TASK OBJECTIVE ▸ Your answer is a copy of every line in the records where "congruence" appears.
══════
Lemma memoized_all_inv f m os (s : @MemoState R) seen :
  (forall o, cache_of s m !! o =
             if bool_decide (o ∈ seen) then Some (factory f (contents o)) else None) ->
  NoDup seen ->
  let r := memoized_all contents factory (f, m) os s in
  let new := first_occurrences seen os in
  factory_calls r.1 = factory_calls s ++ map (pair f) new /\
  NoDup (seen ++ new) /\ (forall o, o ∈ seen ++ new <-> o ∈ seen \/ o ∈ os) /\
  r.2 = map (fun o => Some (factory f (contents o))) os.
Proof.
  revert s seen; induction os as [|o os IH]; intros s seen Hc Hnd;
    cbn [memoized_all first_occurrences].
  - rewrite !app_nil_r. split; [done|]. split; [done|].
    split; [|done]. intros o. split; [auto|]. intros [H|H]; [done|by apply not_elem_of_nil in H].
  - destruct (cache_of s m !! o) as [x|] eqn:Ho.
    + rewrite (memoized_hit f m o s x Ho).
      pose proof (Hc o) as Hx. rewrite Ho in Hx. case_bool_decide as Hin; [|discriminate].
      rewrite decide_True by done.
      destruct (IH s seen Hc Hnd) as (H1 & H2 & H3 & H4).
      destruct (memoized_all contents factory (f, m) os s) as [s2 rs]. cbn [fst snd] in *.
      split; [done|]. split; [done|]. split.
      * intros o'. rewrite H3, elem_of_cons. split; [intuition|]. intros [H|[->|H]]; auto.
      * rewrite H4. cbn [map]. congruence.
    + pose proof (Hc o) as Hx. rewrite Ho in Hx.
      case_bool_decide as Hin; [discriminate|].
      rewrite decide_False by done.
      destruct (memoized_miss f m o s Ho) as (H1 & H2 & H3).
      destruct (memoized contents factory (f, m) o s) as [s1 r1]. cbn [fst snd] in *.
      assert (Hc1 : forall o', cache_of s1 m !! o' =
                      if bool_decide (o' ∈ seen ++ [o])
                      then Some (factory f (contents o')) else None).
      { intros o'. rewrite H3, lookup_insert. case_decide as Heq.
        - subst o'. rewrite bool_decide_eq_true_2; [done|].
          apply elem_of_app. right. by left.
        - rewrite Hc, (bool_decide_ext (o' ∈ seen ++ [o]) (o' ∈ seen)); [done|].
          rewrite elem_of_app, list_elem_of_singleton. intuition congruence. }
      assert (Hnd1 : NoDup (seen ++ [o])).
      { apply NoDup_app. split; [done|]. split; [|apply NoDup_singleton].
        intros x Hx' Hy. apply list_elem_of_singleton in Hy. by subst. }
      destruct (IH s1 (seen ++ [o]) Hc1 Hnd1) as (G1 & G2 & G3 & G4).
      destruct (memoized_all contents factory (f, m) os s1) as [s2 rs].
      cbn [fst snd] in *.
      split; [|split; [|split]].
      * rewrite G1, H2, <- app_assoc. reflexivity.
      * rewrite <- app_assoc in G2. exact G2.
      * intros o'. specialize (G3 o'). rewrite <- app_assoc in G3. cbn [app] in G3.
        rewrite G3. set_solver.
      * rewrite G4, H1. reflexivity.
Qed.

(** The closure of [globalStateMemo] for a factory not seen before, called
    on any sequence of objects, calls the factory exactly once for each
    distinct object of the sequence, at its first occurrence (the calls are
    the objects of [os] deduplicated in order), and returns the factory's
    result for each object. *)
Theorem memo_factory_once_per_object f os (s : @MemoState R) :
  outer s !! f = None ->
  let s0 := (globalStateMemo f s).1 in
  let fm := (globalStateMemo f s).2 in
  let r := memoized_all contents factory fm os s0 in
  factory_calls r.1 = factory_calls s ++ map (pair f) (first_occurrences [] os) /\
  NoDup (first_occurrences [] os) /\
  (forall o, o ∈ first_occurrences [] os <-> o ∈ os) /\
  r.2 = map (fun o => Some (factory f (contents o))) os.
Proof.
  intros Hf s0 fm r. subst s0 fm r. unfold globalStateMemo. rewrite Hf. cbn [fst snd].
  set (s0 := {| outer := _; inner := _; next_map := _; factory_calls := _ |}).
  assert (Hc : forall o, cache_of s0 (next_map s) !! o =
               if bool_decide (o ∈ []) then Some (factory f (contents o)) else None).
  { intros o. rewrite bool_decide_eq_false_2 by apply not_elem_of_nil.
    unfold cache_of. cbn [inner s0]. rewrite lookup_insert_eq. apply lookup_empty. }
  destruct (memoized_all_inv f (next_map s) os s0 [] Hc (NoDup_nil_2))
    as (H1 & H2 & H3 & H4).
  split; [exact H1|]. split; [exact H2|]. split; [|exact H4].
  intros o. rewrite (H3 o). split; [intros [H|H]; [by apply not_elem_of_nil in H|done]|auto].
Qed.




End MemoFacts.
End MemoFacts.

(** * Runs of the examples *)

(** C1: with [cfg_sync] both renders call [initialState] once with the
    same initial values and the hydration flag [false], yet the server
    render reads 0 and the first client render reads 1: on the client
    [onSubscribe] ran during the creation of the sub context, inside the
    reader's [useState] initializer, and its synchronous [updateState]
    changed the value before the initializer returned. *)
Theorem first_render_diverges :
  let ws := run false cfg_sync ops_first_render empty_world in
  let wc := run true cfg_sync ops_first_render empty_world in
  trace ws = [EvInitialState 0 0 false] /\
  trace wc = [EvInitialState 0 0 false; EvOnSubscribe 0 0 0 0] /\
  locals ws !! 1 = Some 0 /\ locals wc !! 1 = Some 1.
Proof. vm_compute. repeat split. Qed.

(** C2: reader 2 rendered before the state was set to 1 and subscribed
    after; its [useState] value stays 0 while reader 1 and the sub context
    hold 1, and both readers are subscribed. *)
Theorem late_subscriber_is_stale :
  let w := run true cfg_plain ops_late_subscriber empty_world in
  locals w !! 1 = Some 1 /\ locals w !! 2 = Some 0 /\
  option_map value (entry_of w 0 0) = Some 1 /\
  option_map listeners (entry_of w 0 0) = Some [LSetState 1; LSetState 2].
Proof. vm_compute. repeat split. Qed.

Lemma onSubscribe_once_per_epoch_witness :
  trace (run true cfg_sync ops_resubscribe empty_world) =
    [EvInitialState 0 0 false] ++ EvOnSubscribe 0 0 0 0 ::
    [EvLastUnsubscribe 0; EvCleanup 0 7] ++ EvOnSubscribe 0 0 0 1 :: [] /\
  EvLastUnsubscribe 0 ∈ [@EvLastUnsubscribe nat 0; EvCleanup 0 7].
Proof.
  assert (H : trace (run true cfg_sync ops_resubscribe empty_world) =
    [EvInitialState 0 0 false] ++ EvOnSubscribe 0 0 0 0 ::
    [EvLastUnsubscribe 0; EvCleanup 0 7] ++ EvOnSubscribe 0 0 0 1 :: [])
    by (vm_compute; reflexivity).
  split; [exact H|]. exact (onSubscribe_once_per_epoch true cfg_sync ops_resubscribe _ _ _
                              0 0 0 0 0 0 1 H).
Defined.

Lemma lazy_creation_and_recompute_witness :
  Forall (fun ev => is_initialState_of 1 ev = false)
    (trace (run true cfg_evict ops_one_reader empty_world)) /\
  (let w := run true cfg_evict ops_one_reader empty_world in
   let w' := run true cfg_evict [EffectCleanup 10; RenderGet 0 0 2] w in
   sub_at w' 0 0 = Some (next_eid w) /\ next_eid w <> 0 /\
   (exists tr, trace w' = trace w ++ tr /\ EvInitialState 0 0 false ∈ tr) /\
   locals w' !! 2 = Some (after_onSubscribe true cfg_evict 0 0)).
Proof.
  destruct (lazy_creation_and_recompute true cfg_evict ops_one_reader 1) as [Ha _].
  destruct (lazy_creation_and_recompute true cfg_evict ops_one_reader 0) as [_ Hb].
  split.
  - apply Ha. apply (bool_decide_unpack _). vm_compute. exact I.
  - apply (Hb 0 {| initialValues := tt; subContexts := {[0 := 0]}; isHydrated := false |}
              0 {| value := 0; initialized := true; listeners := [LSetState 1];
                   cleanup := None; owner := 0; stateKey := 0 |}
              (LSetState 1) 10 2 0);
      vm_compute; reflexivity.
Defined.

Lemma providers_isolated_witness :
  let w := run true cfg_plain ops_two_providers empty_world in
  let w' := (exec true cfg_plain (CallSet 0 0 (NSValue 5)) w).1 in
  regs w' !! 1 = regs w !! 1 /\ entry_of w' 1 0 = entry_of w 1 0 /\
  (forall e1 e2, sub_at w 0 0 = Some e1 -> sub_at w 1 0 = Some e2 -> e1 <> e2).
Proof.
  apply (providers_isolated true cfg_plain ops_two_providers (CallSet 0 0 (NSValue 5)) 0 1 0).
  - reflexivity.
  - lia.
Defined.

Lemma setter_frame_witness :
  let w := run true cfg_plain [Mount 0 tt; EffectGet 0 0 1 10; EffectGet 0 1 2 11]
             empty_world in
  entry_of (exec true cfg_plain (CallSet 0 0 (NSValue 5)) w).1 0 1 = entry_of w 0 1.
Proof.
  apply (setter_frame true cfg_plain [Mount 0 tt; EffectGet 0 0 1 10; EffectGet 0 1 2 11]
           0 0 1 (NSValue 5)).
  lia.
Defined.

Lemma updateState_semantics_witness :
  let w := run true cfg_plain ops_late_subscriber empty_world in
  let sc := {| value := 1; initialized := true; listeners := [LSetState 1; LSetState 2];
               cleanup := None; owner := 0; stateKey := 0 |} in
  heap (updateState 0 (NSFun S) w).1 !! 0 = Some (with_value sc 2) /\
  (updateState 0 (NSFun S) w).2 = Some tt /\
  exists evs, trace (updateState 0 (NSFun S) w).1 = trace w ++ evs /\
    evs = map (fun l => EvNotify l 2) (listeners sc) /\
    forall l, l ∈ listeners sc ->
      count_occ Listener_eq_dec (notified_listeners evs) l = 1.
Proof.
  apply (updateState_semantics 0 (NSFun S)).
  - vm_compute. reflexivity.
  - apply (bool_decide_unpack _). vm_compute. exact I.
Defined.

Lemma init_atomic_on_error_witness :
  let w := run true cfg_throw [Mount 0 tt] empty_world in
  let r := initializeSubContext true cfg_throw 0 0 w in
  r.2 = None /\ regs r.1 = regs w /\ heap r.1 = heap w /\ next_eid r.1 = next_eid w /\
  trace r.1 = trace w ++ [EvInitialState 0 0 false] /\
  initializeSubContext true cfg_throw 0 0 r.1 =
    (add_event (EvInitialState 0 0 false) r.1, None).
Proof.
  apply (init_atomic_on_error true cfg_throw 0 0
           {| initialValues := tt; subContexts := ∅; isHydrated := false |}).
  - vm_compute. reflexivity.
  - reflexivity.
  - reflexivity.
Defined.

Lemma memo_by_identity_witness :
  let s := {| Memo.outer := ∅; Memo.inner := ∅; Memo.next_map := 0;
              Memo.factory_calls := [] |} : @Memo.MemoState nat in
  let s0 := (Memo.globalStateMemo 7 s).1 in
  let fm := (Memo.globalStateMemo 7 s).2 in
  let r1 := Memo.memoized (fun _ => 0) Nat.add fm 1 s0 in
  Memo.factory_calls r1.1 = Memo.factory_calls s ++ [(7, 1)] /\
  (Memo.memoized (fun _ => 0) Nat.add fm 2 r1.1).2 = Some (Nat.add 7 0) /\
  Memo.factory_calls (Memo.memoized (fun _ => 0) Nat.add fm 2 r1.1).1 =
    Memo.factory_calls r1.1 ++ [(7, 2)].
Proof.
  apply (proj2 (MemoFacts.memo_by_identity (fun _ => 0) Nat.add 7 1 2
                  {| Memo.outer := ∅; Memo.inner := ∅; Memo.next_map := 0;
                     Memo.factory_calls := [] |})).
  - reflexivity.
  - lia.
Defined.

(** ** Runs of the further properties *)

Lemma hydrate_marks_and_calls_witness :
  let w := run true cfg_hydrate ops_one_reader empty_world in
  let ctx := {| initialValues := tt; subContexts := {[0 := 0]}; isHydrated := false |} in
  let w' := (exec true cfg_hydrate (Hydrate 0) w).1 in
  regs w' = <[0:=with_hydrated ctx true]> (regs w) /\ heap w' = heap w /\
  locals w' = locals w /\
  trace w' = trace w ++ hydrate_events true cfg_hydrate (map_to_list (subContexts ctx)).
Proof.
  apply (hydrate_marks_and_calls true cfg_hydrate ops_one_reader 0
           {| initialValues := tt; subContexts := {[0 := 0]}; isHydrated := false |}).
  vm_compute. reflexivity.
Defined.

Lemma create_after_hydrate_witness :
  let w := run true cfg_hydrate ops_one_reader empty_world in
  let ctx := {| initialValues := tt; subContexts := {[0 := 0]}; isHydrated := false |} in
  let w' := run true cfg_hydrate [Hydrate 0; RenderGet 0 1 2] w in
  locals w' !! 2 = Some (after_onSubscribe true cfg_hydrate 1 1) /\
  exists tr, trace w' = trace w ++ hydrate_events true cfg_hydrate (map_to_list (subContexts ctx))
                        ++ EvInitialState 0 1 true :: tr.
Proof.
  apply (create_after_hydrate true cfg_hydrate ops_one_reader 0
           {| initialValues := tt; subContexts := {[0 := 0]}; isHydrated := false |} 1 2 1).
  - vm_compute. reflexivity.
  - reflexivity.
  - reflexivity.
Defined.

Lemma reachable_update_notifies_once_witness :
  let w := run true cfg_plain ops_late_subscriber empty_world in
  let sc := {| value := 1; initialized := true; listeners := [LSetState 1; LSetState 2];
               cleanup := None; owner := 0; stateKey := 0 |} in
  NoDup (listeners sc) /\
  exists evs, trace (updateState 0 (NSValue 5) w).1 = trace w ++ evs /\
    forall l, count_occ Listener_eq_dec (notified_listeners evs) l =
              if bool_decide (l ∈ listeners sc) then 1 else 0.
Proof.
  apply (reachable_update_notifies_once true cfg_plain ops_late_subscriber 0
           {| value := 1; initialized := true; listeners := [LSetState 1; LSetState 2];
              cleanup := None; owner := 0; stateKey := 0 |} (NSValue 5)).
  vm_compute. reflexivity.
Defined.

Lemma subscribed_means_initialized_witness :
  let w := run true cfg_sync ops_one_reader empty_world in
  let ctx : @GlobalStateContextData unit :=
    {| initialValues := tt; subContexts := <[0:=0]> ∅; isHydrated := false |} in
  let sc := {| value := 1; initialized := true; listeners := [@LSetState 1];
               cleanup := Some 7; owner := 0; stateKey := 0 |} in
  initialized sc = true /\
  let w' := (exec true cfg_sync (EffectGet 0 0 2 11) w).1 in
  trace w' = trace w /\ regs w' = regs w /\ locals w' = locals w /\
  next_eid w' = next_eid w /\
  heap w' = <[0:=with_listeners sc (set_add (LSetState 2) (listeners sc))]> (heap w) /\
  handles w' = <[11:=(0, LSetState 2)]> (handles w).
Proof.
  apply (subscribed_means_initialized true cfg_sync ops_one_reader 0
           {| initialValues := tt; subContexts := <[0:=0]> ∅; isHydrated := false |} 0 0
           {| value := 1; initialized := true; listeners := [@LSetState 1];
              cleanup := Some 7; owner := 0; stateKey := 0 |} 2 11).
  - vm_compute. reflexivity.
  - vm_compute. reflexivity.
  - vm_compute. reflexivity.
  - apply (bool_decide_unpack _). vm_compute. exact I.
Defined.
══════
OUTPUT OF THE TASK ▸
      * rewrite H4. cbn [map]. congruence.
          rewrite elem_of_app, list_elem_of_singleton. intuition congruence. }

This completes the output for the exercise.